Vendredi 5 mars 2021 ((rezonodwes.com))–

Cette année, les mobilisations en Haïti contre le gouvernement de Jovenel Moïse ont refait surface suite à sa tentative de s’accrocher au pouvoir en dépit de la fin de son mandat. La crise politique et sociale, aggravée par la pandémie, s’est prolongée ces dernières années. La noyade du FMI a conduit au désespoir de milliers de personnes vivant dans la pauvreté, ce qui a donné les premières manifestations contre l’augmentation du carburant en 2018, faisant chanceler le gouvernement Moïse avec la démission de plusieurs ministres.

Le journal a discuté de la situation en Haïti avec Lautaro Rivara, sociologue et journaliste, qui connaît la réalité politique et sociale du pays, ancien brigadiste appartenant à « La Via Campesina ». Lautaro Rivara est actuellement en Haiti pays et fournit au Journal des informations de première main sur la situation actuelle.

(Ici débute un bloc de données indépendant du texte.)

Lemma round_run f fn g buf j p ops regs :
  same_fn f fn -> length buf = 64%nat -> regs_ok regs -> (p < 4)%nat -> fits_all g j p ops ->
  exists n, for_loop (length ops) j (md5_step f g buf) (rview p regs) =
    Ok (n, rview ((p + 3 * length ops) mod 4) (foldl (op T fn (block_words buf)) regs ops)).
Proof.
  intros Hf Hbuf. revert j p regs. induction ops as [|o ops IH]; intros j p regs Hr Hp; cbn [length for_loop fits_all foldl].
  - intros _. eexists. rewrite Nat.mul_0_r, Nat.add_0_r, Nat.mod_small by done. reflexivity.
  - intros [Ho Hops]. erewrite bind_ok by (by eapply step_run). cbn beta iota.
    destruct (IH (j + 1) ((p + 3) mod 4)%nat (op T fn (block_words buf) regs o)) as (n & Hn).
    + by apply op_ok.
    + apply Nat.mod_upper_bound. lia.
    + done.
    + exists n. rewrite Hn. do 3 f_equal. rewrite Nat.Div0.add_mod_idemp_l. f_equal. lia.
Qed.

(** The four loops are the four rounds. *)
Lemma same_fns : same_fn f0 aux_F /\ same_fn f1 aux_G /\ same_fn f2 aux_H /\ same_fn f3 aux_I.
Proof. split; [|split; [|split]]; intros b c d Hd; [apply f0_aux | apply f1_aux | done | by apply f3_aux]. Qed.

Lemma fits_rounds : fits_all g0 0 0 round1 /\ fits_all g1 16 0 round2 /\ fits_all g2 32 0 round3 /\ fits_all g3 48 0 round4.
Proof. cbn -[arr_get Nat.lt Z.of_nat]. repeat split; (done || lia). Qed.

Lemma rounds_run buf regs :
  length buf = 64%nat -> regs_ok regs ->
  md5_rounds buf (rview 0 regs) =
    Ok (tt, rview 0 (foldl (op T aux_I (block_words buf)) (foldl (op T aux_H (block_words buf))
      (foldl (op T aux_G (block_words buf)) (foldl (op T aux_F (block_words buf)) regs round1) round2) round3) round4)).
Proof.
  intros Hbuf Hr. destruct same_fns as (H0 & H1 & H2 & H3). destruct fits_rounds as (F0 & F1 & F2 & F3).
  assert (Hgo : forall f fn g j ops rs, same_fn f fn -> regs_ok rs -> fits_all g j 0 ops -> length ops = 16%nat ->
    exists n, for_loop 16 j (md5_step f g buf) (rview 0 rs) = Ok (n, rview 0 (foldl (op T fn (block_words buf)) rs ops))).
  { intros f fn g j ops rs Hf Hrs Hfit Hlen.
    destruct (round_run f fn g buf j 0 ops rs Hf Hbuf Hrs ltac:(lia) Hfit) as (n & Hn). rewrite Hlen in Hn. by exists n. }
  set (R1 := foldl (op T aux_F _) regs round1). set (R2 := foldl (op T aux_G _) R1 round2).
  set (R3 := foldl (op T aux_H _) R2 round3).
  assert (Hr1 : regs_ok R1) by (by apply round_ok). assert (Hr2 : regs_ok R2) by (by apply round_ok).
  assert (Hr3 : regs_ok R3) by (by apply round_ok).
  destruct (Hgo f0 aux_F g0 0 round1 regs H0 Hr F0 eq_refl) as (n0 & E0).
  destruct (Hgo f1 aux_G g1 16 round2 R1 H1 Hr1 F1 eq_refl) as (n1 & E1).
  destruct (Hgo f2 aux_H g2 32 round3 R2 H2 Hr2 F2 eq_refl) as (n2 & E2).
  destruct (Hgo f3 aux_I g3 48 round4 R3 H3 Hr3 F3 eq_refl) as (n3 & E3).
  unfold md5_rounds. rewrite (bind_ok _ _ _ _ _ E0), (bind_ok _ _ _ _ _ E1), (bind_ok _ _ _ _ _ E2).
  by rewrite (bind_ok _ _ _ _ _ E3).
Qed.

Lemma transform_run x regs :
  length (buffer x) = 64%nat -> regs_ok regs -> h x = rview 0 regs ->
  md5_transform x = Ok (tt, set_h (rview 0 (compress T regs (buffer x))) x).
Proof.
  intros Hbuf Hr Hh. unfold md5_transform. rewrite bind_gets. cbn [id]. rewrite Hh.
  erewrite bind_lift by (by apply rounds_run). unfold compress, modify.
  set (rs := foldl _ _ round4). assert (regs_ok rs) as [Hl _] by (by repeat apply round_ok).
  destruct Hr as [Hl' _]. clearbody rs. do 3 f_equal.
  destruct regs as [|r0 [|r1 [|r2 [|r3 [|]]]]]; try done. by destruct rs as [|s0 [|s1 [|s2 [|s3 [|]]]]].
Qed.
End rounds.

(** ** Streams *)
Section stream.
Context (T : Z -> Z) (HT : forall i, 0 <= i < 64 -> arr_get k i = Ok (T (i + 1))).
Implicit Types (x : md_context) (msg chunk : list Z).

(** The context after the message [msg]. *)
Record md5_inv (msg : list Z) (x : md_context) : Prop := {
  inv_count : count x = u64 (Z.of_nat (length msg));
  inv_length : length (buffer x) = 64%nat;
  inv_parts : exists full tail, msg = full ++ tail /\ (length full mod 64 = 0)%nat /\ (length tail < 64)%nat /\
    take (length tail) (buffer x) = tail /\ h x = rview 0 (absorb T iv full)
}.

Lemma iv_ok : regs_ok iv.
Proof. split; [done|]. apply (bool_decide_unpack _). by vm_compute. Qed.

Lemma start_inv x : exists x', md5_start x = Ok (tt, x') /\ md5_inv [] x'.
Proof.
  eexists. split; [reflexivity|]. split; [done | done|]. exists [], []. repeat split. cbn. lia.
Qed.

(** [memcpy] to the buffer. *)
Lemma buffer_write_run off bytes x :
  0 <= off -> off + Z.of_nat (length bytes) <= Z.of_nat (length (buffer x)) ->
  buffer_write off bytes x = Ok (tt, set_buffer (splice off bytes (buffer x)) x).
Proof. intros. unfold buffer_write. rewrite bind_gets. cbn [id]. by erewrite bind_lift by (by apply mem_write_ok). Qed.

(** A block that is whole in the buffer is absorbed. *)
Lemma absorb_run full block x :
  (length full mod 64 = 0)%nat -> length block = 64%nat -> h x = rview 0 (absorb T iv full) -> buffer x = block ->
  md5_transform x = Ok (tt, set_h (rview 0 (absorb T iv (full ++ block))) x).
Proof.
  intros Hf Hb Hh Hx. subst block. rewrite absorb_app, (absorb_block _ _ (buffer x)) by done.
  apply transform_run; [done | done | apply absorb_ok, iv_ok | done].
Qed.

Lemma count_buflen msg full tail :
  msg = full ++ tail -> (length full mod 64 = 0)%nat -> (length tail < 64)%nat ->
  Z.land (u64 (Z.of_nat (length msg))) 63 = Z.of_nat (length tail).
Proof.
  intros -> Hf Ht. change 63 with (Z.ones 6). rewrite Z.land_ones by lia. unfold u64. change (2 ^ 6) with 64.
  rewrite Z.mod_mod_divide by (by exists 288230376151711744).
  apply (f_equal Z.of_nat) in Hf. rewrite Nat2Z.inj_mod in Hf. change (Z.of_nat 64) with 64 in Hf.
  rewrite length_app, Nat2Z.inj_add. Z.to_euclidean_division_equations. lia.
Qed.

Lemma mod_add64 (full block : list Z) :
  (length full mod 64 = 0)%nat -> length block = 64%nat -> (length (full ++ block) mod 64 = 0)%nat.
Proof. intros Hf Hb. rewrite length_app, Hb. rewrite <- Nat.Div0.add_mod_idemp_l, Hf. done. Qed.

(** The parts of a readable range. *)
Lemma read_app chunk off l1 l2 :
  0 <= off -> mem_read chunk off (Z.of_nat (length (l1 ++ l2))) = Ok (l1 ++ l2) ->
  mem_read chunk off (Z.of_nat (length l1)) = Ok l1 /\
  mem_read chunk (off + Z.of_nat (length l1)) (Z.of_nat (length l2)) = Ok l2.
Proof.
  intros Hoff. unfold mem_read at 1. destruct (decide _) as [(_ & _ & Hd)|]; [|done]. intros [= Hs].
  rewrite length_app in Hd, Hs. rewrite !mem_read_ok by lia. split; f_equal.
  - rewrite <- (Z.add_0_r off), <- (slice_slice off (Z.of_nat (length l1 + length l2))), Hs by lia.
    unfold slice. by rewrite Nat2Z.id, drop_0, take_app_length.
  - rewrite <- (slice_slice off (Z.of_nat (length l1 + length l2))), Hs by lia.
    unfold slice. by rewrite !Nat2Z.id, drop_app_length, take_ge by done.
Qed.

(** The loop over whole blocks absorbs them and leaves less than a block. *)
Lemma blocks_run fuel chunk off rest full x :
  (length rest / 64 <= fuel)%nat -> 0 <= off -> mem_read chunk off (Z.of_nat (length rest)) = Ok rest ->
  length (buffer x) = 64%nat -> (length full mod 64 = 0)%nat -> h x = rview 0 (absorb T iv full) ->
  exists mid tail x', rest = mid ++ tail /\ (length tail < 64)%nat /\
    update_blocks fuel chunk off (Z.of_nat (length rest)) x =
      Ok ((off + Z.of_nat (length mid), Z.of_nat (length tail)), x') /\
    (length (full ++ mid) mod 64 = 0)%nat /\ h x' = rview 0 (absorb T iv (full ++ mid)) /\
    length (buffer x') = 64%nat /\ count x' = count x.
Proof.
  revert off rest full x. induction fuel as [|fuel IH]; intros off rest full x Hfuel Hoff Hread Hbuf Hfull Hh;
    cbn [update_blocks]; destruct (Z.leb_spec 64 (Z.of_nat (length rest))) as [Hge|Hlt].
  1: { pose proof (Nat.Div0.div_le_mono 64 (length rest) 64 ltac:(lia)). cbn in *. lia. }
  1,3: exists [], rest, x; rewrite !app_nil_r, Z.add_0_r; repeat split; try done; lia.
  pose proof (take_drop 64 rest) as Hsplit. set (block := take 64 rest) in *. set (rest' := drop 64 rest) in *.
  assert (Hlb : length block = 64%nat) by (unfold block; rewrite length_take; lia).
  rewrite <- Hsplit in Hread. apply read_app in Hread as [Hr1 Hr2]; [|done]. rewrite Hlb in Hr1, Hr2.
  change (Z.of_nat 64) with 64 in *. erewrite bind_lift by exact Hr1.
  erewrite bind_ok by (apply buffer_write_run; lia). rewrite splice_all by lia.
  erewrite bind_ok by (by apply (absorb_run full block)).
  assert (Hlen : Z.of_nat (length rest) - 64 = Z.of_nat (length rest')) by (unfold rest'; rewrite length_drop; lia).
  set (y := set_h (rview 0 (absorb T iv (full ++ block))) (set_buffer block x)).
  rewrite Hlen. destruct (IH (off + 64) rest' (full ++ block) y) as (mid & tail & x' & -> & Ht & Hrun & Hm & Hh' & Hb' & Hc').
  - assert (Hl : length rest = (length rest' + 1 * 64)%nat) by lia. rewrite Hl, Nat.div_add in Hfuel by lia. lia.
  - lia.
  - done.
  - done.
  - by apply mod_add64.
  - done.
  - exists (block ++ mid), tail, x'. rewrite <- Hsplit. rewrite <- app_assoc in Hm, Hh'.
    rewrite Hrun, length_app, Hlb. repeat split; try done; [by rewrite app_assoc | do 3 f_equal; lia].
Qed.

Dans cet entretien, Lautaro Rivara affirme qu’il existe un accord tacite mais assez clair de la part des États-Unis qui implique de garantir à Moise une immunité complète à la fin de son mandat, ce qui dans l’histoire du pays a généralement impliqué l’octroi de visas pour ces dirigeants serviles et leurs familles et la promesse d’une vie confortable quelque part aux États-Unis.

La Izquierda : La première question est que vous nous dites ce qui se passe en Haïti ces jours-ci?

Lautaro Rivara .: Ce qui se passe dans le pays pourrait se résumer à la consolidation d’un coup d’État perpétré par l’ancien président constitutionnel Jovenel Moïse et son parti le PHTK, parti ultra néolibéral et ultra conservateur. Il sortait déjà d’une vaste dérive autoritaire dans laquelle il y avait un refus de convoquer des élections prévues des années précédentes. Il y a eu une confrontation frontale avec une partie de l’opposition au parlement haïtien. Également une dérive marquée par la fermeture du parlement qui a cessé ses fonctions en janvier dernier et il y a aussi eu une confrontation avec différents tribunaux du pays qui ont commencé à être réduits au silence ou à réduire leurs fonctions sur la base de décrets présidentiels.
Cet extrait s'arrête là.